> _Your assignment_: Scan the data below for the string "whose". Copy every line where it appears.

Collected data entries:
────────

Lemma indexed_keys (keys : list jsstring) :
  map snd (flat_map (fun k => match arrayIndex k with
                              | Some n => [(n, k)]
                              | None => []
                              end) keys)
  = filter (fun k => match arrayIndex k with Some _ => true | None => false end) keys.
Proof.
  induction keys as [|k keys IH]; [reflexivity|].
  cbn [flat_map filter]. destruct (arrayIndex k); cbn [app map snd]; now rewrite IH.
Qed.

Lemma objectKeys_NoDup {A : Type} (m : list (jsstring * A)) :
  NoDup (map fst m) -> NoDup (objectKeys m).
Proof.
  intros H. unfold objectKeys.
  set (keys := map fst m) in *.
  apply NoDup_app.
  - eapply Permutation_NoDup.
    + apply Permutation_map. symmetry. apply sortIndex_perm.
    + rewrite indexed_keys. now apply NoDup_filter.
  - now apply NoDup_filter.
  - intros k H1 H2. apply filter_In in H2 as [_ H2].
    apply in_map_iff in H1 as [[n k'] [E H1]]. cbn in E. subst k'.
    apply sortIndex_in, in_flat_map in H1 as [k0 [_ H1]].
    destruct (arrayIndex k0) eqn:E0; [|contradiction].
    destruct H1 as [[= _ ->]|[]]. rewrite E0 in H2. discriminate.
Qed.

Lemma scriptSpeakers_NoDup ks :
  NoDup (scriptSpeakersOf (fold_left countSpeaker ks [])).
Proof.
  unfold scriptSpeakersOf.
  eapply Permutation_NoDup; [symmetry; apply arraySort_perm|].
  apply objectKeys_NoDup, countSpeaker_keys_NoDup. constructor.
Qed.
(** * Midea air-conditioner attribute synchronizer

    A shallow embedding of [MideaACDevice] (the AC device class of
    homebridge-midea-ac): the status merge [process_message], the query
    builder [build_query], the command builders [set_attribute],
    [set_target_temperature] and [set_swing], followed by the properties
    of these functions that the specification states.

    The class is written in TypeScript and relies on the run-time
    behaviour of JavaScript objects: truthiness tests, property
    enumeration order, assignment to computed property names.  The first
    part of the file models exactly that much of JavaScript. *)

From Stdlib Require Import ZArith List String Ascii Bool DecimalString.
From Stdlib Require Strings.Byte.
Import ListNotations.

Local Open Scope string_scope.
Local Open Scope Z_scope.

(* ================================================================== *)
(** ** JavaScript values *)

(** The values that flow through the class: [undefined], booleans,
    numbers, strings and the two-element arrays [[power, speed]] of the
    fresh-air commands.  Numbers are integers here: the only number with
    a fractional part, a half-degree TARGET_TEMPERATURE, is copied and
    never computed with. *)
Inductive value : Type :=
| VUndef
| VBool (b : bool)
| VNum (n : Z)
| VStr (s : string)
| VPair (a b : value).

(** [if (v)]: ToBoolean. *)
Definition truthy (v : value) : bool :=
  match v with
  | VUndef => false
  | VBool b => b
  | VNum n => negb (n =? 0)
  | VStr s => negb (s =? "")%string
  | VPair _ _ => true
  end.

(** ToNumber, with [None] for NaN.  The attributes compared as numbers
    are declared [number]; a string or an array in their place is outside
    the declared types and is taken as NaN. *)
Definition to_number (v : value) : option Z :=
  match v with
  | VNum n => Some n
  | VBool true => Some 1
  | VBool false => Some 0
  | VUndef => None
  | VStr _ => None
  | VPair _ _ => None
  end.

(** [v > n] for a number [n]; a comparison with NaN is false. *)
Definition js_gt (v : value) (n : Z) : bool :=
  match to_number v with
  | Some z => n <? z
  | None => false
  end.

(** [s === v] for a string [s]. *)
Definition strict_eq_str (s : string) (v : value) : bool :=
  match v with
  | VStr s' => (s =? s')%string
  | _ => false
  end.

(** [String.prototype.toLowerCase] on ASCII. *)
Definition lower_ascii (c : ascii) : ascii :=
  let n := nat_of_ascii c in
  if ((65 <=? n) && (n <=? 90))%nat then ascii_of_nat (n + 32) else c.

Fixpoint toLowerCase (s : string) : string :=
  match s with
  | EmptyString => EmptyString
  | String c r => String (lower_ascii c) (toLowerCase r)
  end.

(** [Array.prototype.includes] on an array of strings. *)
Definition includes (l : list string) (k : string) : bool :=
  existsb (String.eqb k) l.

(* ================================================================== *)
(** ** JavaScript objects *)

(** An object whose property names are not integer-like keeps its
    properties in insertion order; [Object.keys] lists them in that
    order.  A property can hold [undefined] and still be listed. *)
Definition obj : Type := list (string * value).

(** [o[k]]; a missing property reads as [undefined]. *)
Fixpoint obj_get (o : obj) (k : string) : value :=
  match o with
  | [] => VUndef
  | (k', v) :: r => if (k =? k')%string then v else obj_get r k
  end.

(** [o[k] = v]: overwrite in place, or append a new property. *)
Fixpoint obj_set (o : obj) (k : string) (v : value) : obj :=
  match o with
  | [] => [(k, v)]
  | (k', v') :: r =>
      if (k =? k')%string then (k', v) :: r else (k', v') :: obj_set r k v
  end.

(** [Object.keys(o)]. *)
Definition Object_keys (o : obj) : list string := map fst o.

(** ** Objects with integer-like property names *)

(** The two speed tables are object literals whose property names are
    the integers 0, 20, ..., 100.  JavaScript enumerates integer-like
    property names in ascending numeric order, whatever the order in
    which the literal lists them.  A table is kept as the literal writes
    it, and [Object_entries] returns its entries the way the language
    enumerates them. *)
Definition int_table : Type := list (Z * string).

Fixpoint insert_entry (e : Z * string) (l : int_table) : int_table :=
  match l with
  | [] => [e]
  | e' :: r => if fst e <=? fst e' then e :: l else e' :: insert_entry e r
  end.

Definition Object_entries (t : int_table) : int_table :=
  fold_right insert_entry [] t.

Definition Object_values (t : int_table) : list string :=
  map snd (Object_entries t).

(** [Object.keys(t).find(key => t[key] === v)], already passed through
    [Number.parseInt]. *)
Fixpoint find_key (entries : int_table) (v : value) : option Z :=
  match entries with
  | [] => None
  | (k, s) :: r => if strict_eq_str s v then Some k else find_key r v
  end.

(* ================================================================== *)
(** ** The device *)

Definition FRESH_AIR_FAN_SPEEDS : int_table :=
  [ (0, "Off"); (20, "Silent"); (40, "Low");
    (60, "Medium"); (80, "High"); (100, "Full") ].

Definition FRESH_AIR_FAN_SPEEDS_REVERSE : int_table :=
  [ (100, "Full"); (80, "High"); (60, "Medium");
    (40, "Low"); (20, "Silent"); (0, "Off") ].

(** The fields of [MideaACDevice] that the modelled methods read or
    write.  [version] is the protocol version of the base class. *)
Record device : Type := mkDevice {
  version : Z;
  attributes : obj;
  fresh_air_version : option Z;
  used_subprotocol : bool;
  bb_sn8_flag : value;
  bb_timer : value
}.

Definition with_attributes (d : device) (a : obj) : device :=
  mkDevice (version d) a (fresh_air_version d) (used_subprotocol d)
           (bb_sn8_flag d) (bb_timer d).

Definition with_fresh_air_version (d : device) (fv : option Z) : device :=
  mkDevice (version d) (attributes d) fv (used_subprotocol d)
           (bb_sn8_flag d) (bb_timer d).

(** [this.attributes.NAME]. *)
Definition attr (d : device) (name : string) : value :=
  obj_get (attributes d) name.

(** The attribute object assigned by the constructor.  The optional
    attributes of the interface (the temperatures, the humidity, the two
    energy counters and FRESH_AIR_MODE) are not properties of it. *)
Definition initial_attributes : obj :=
  [ ("PROMPT_TONE", VBool false);
    ("POWER", VBool false);
    ("MODE", VNum 0);
    ("TARGET_TEMPERATURE", VNum 24);
    ("FAN_SPEED", VNum 102);
    ("SWING_VERTICAL", VBool false);
    ("SWING_HORIZONTAL", VBool false);
    ("SMART_EYE", VBool false);
    ("DRY", VBool false);
    ("AUX_HEATING", VBool false);
    ("BOOST_MODE", VBool false);
    ("SLEEP_MODE", VBool false);
    ("FROST_PROTECT", VBool false);
    ("COMFORT_MODE", VBool false);
    ("ECO_MODE", VBool false);
    ("NATURAL_WIND", VBool false);
    ("TEMP_FAHRENHEIT", VBool false);
    ("SCREEN_DISPLAY", VBool false);
    ("SCREEN_DISPLAY_NEW", VBool false);
    ("FULL_DUST", VBool false);
    ("INDIRECT_WIND", VBool false);
    ("BREEZELESS", VBool false);
    ("REALTIME_POWER", VNum 0);
    ("FRESH_AIR_POWER", VBool false);
    ("FRESH_AIR_FAN_SPEED", VNum 0);
    ("FRESH_AIR_1", VBool false);
    ("FRESH_AIR_2", VBool false) ].

(** The device as the constructor leaves it. *)
Definition new_device (ver : Z) : device :=
  mkDevice ver initial_attributes None false (VBool false) (VBool false).

(** [if (this.fresh_air_version)]. *)
Definition version_known (d : device) : bool :=
  match fresh_air_version d with
  | Some n => negb (n =? 0)
  | None => false
  end.

(** The property name of [message[this.fresh_air_version]]. *)
Definition version_key (d : device) : string :=
  match fresh_air_version d with
  | Some n => NilZero.string_of_int (Z.to_int n)
  | None => "undefined"
  end.

(* ================================================================== *)
(** ** Messages *)

(** The message classes imported from [MideaACMessage]. *)
Inductive message_class : Type :=
| MessageQuery
| MessageNewProtocolQuery
| MessagePowerQuery
| MessageSubProtocolQuery
| MessageGeneralSet
| MessageSubProtocolSet
| MessageNewProtocolSet
| MessageSwitchDisplay.

Definition message_class_eqb (a b : message_class) : bool :=
  match a, b with
  | MessageQuery, MessageQuery
  | MessageNewProtocolQuery, MessageNewProtocolQuery
  | MessagePowerQuery, MessagePowerQuery
  | MessageSubProtocolQuery, MessageSubProtocolQuery
  | MessageGeneralSet, MessageGeneralSet
  | MessageSubProtocolSet, MessageSubProtocolSet
  | MessageNewProtocolSet, MessageNewProtocolSet
  | MessageSwitchDisplay, MessageSwitchDisplay => true
  | _, _ => false
  end.

(** Modelled from the spec: the message classes of [MideaACMessage] are
    not part of the sources.  An outbound message is its class, the
    arguments of its constructor and the properties that the device
    class assigns to it; the defaults a class gives its own fields and
    the byte encoding are left out. *)
Record message : Type := mkMessage {
  msg_class : message_class;
  msg_args : list Z;
  msg_fields : obj
}.

(** [new C(args)]. *)
Definition new_message (c : message_class) (args : list Z) : message :=
  mkMessage c args [].

(** [message[k] = v]. *)
Definition set_field (m : message) (k : string) (v : value) : message :=
  mkMessage (msg_class m) (msg_args m) (obj_set (msg_fields m) k v).

(** [message.k]. *)
Definition field (m : message) (k : string) : value :=
  obj_get (msg_fields m) k.

(** [message instanceof C]; the two set classes do not extend one
    another. *)
Definition instanceof (m : message) (c : message_class) : bool :=
  message_class_eqb (msg_class m) c.

(** Modelled from the spec: [MessageACResponse], the decoded response,
    is not part of the sources.  The device class asks it two things:
    whether it belongs to the sub-protocol, and, through
    [get_body_attribute], the "get body field by name" accessor, the
    value of a body field, which is [undefined] when the field is not
    present in this response.  The value of a present field is the
    plain boolean or number: the device class stores it as the
    attribute and tests the attribute itself. *)
Record response : Type := mkResponse {
  resp_used_subprotocol : bool;
  get_body_attribute : string -> value
}.

(** The response that carries the fields of [body] and no others. *)
Definition status_report (body : obj) : response :=
  mkResponse false (obj_get body).

(** The same, from a device that speaks the sub-protocol. *)
Definition subprotocol_report (body : obj) : response :=
  mkResponse true (obj_get body).

(* ================================================================== *)
(** ** [build_query] *)

Definition build_query (d : device) : list message :=
  if used_subprotocol d then
    [ new_message MessageSubProtocolQuery [version d; 16];
      new_message MessageSubProtocolQuery [version d; 17];
      new_message MessageSubProtocolQuery [version d; 48] ]
  else
    [ new_message MessageQuery [version d];
      new_message MessageNewProtocolQuery [version d];
      new_message MessagePowerQuery [version d] ].
(** [sendReq] (lines 214-257) with this client. *)
Definition sendReq' (O : Outside) (P : Policy) (client : http_Client) (base : ptr)
    (method uri : string) (input : option (res string string)) {A} (out : sink A)
  : M (res error A) :=
  b ← load_Request base;
  req ← alloc (ObjRequest b);                                   (* req := *base *)
  u ← load_URL (URL b);
  url ← alloc (ObjURL u);                                       (* url := *req.URL *)
  store req (ObjRequest (mkRequest method (URL b) (Header b) (Body b)));;   (* req.Method = method *)
  store req (ObjRequest (mkRequest method url (Header b) (Body b)));;       (* req.URL = &url *)
  store url (ObjURL (mkURL (Scheme u) (Host u) uri));;                      (* url.Path = uri *)
  encoded ←
    match input with
    | None => mret (Ok tt)
    | Some (Err errEc) => mret (Err (libraryError errEc))
    | Some (Ok buf) =>
        store req (ObjRequest (mkRequest method url (Header b)
                     (Some (mkClosableReader (mkReader buf None)))));;
        mret (Ok tt)
    end;
  match encoded with
  | Err errEc => mret (Err errEc)
  | Ok _ =>
      got ← client_Do' O P client req;
      match got with
      | Err errDo => mret (Err (libraryError errDo))
      | Ok resp =>
          if decide (StatusCode resp ≠ 200%Z) then
            emit (EvStderr (bytes (RespBody resp)));;            (* io.Copy(os.Stderr, resp.Body) *)
            mret (Err (badHttpStatus (StatusCode resp)))
          else mret (sendReq_out out resp)
      end
  end.

(** The loop of lines 155-181. *)
Fixpoint main_files' (O : Outside) (P : Policy) (client : http_Client) (req : ptr) (p : pkg)
    (files : list file) (uploadFiles : gmap string string) : M (gmap string string) :=
  match files with
  | [] => mret uploadFiles
  | f :: rest =>
      if exported f then
        got ← sendReq' O P client req "GET" (files_uri p f) None OutBytes;
        match got with
        | Err errSR => Fprintln_Stderr (Error errSR);; os_Exit 1
        | Ok content =>
            main_files' O P client req p rest (<[file_Name f := content]> uploadFiles)
        end
      else main_files' O P client req p rest uploadFiles
  end.

(** The body of the loop over the packages (lines 134-210). *)
Definition main_package' (O : Outside) (P : Policy) (client : http_Client) (req : ptr)
    (p : pkg) : M unit :=
  if wanted p then
    got ← sendReq' O P client req "GET" (stages_uri p) None (OutJSON (DecodeFiles O));
    match got with
    | Err errSR => Fprintln_Stderr (Error errSR);; os_Exit 1
    | Ok files =>
        uploadFiles ← main_files' O P client req p files ∅;
        main_bundle O p uploadFiles
    end
  else mret tt.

────────

> _Reply_:
(** An object whose property names are not integer-like keeps its
(** The two speed tables are object literals whose property names are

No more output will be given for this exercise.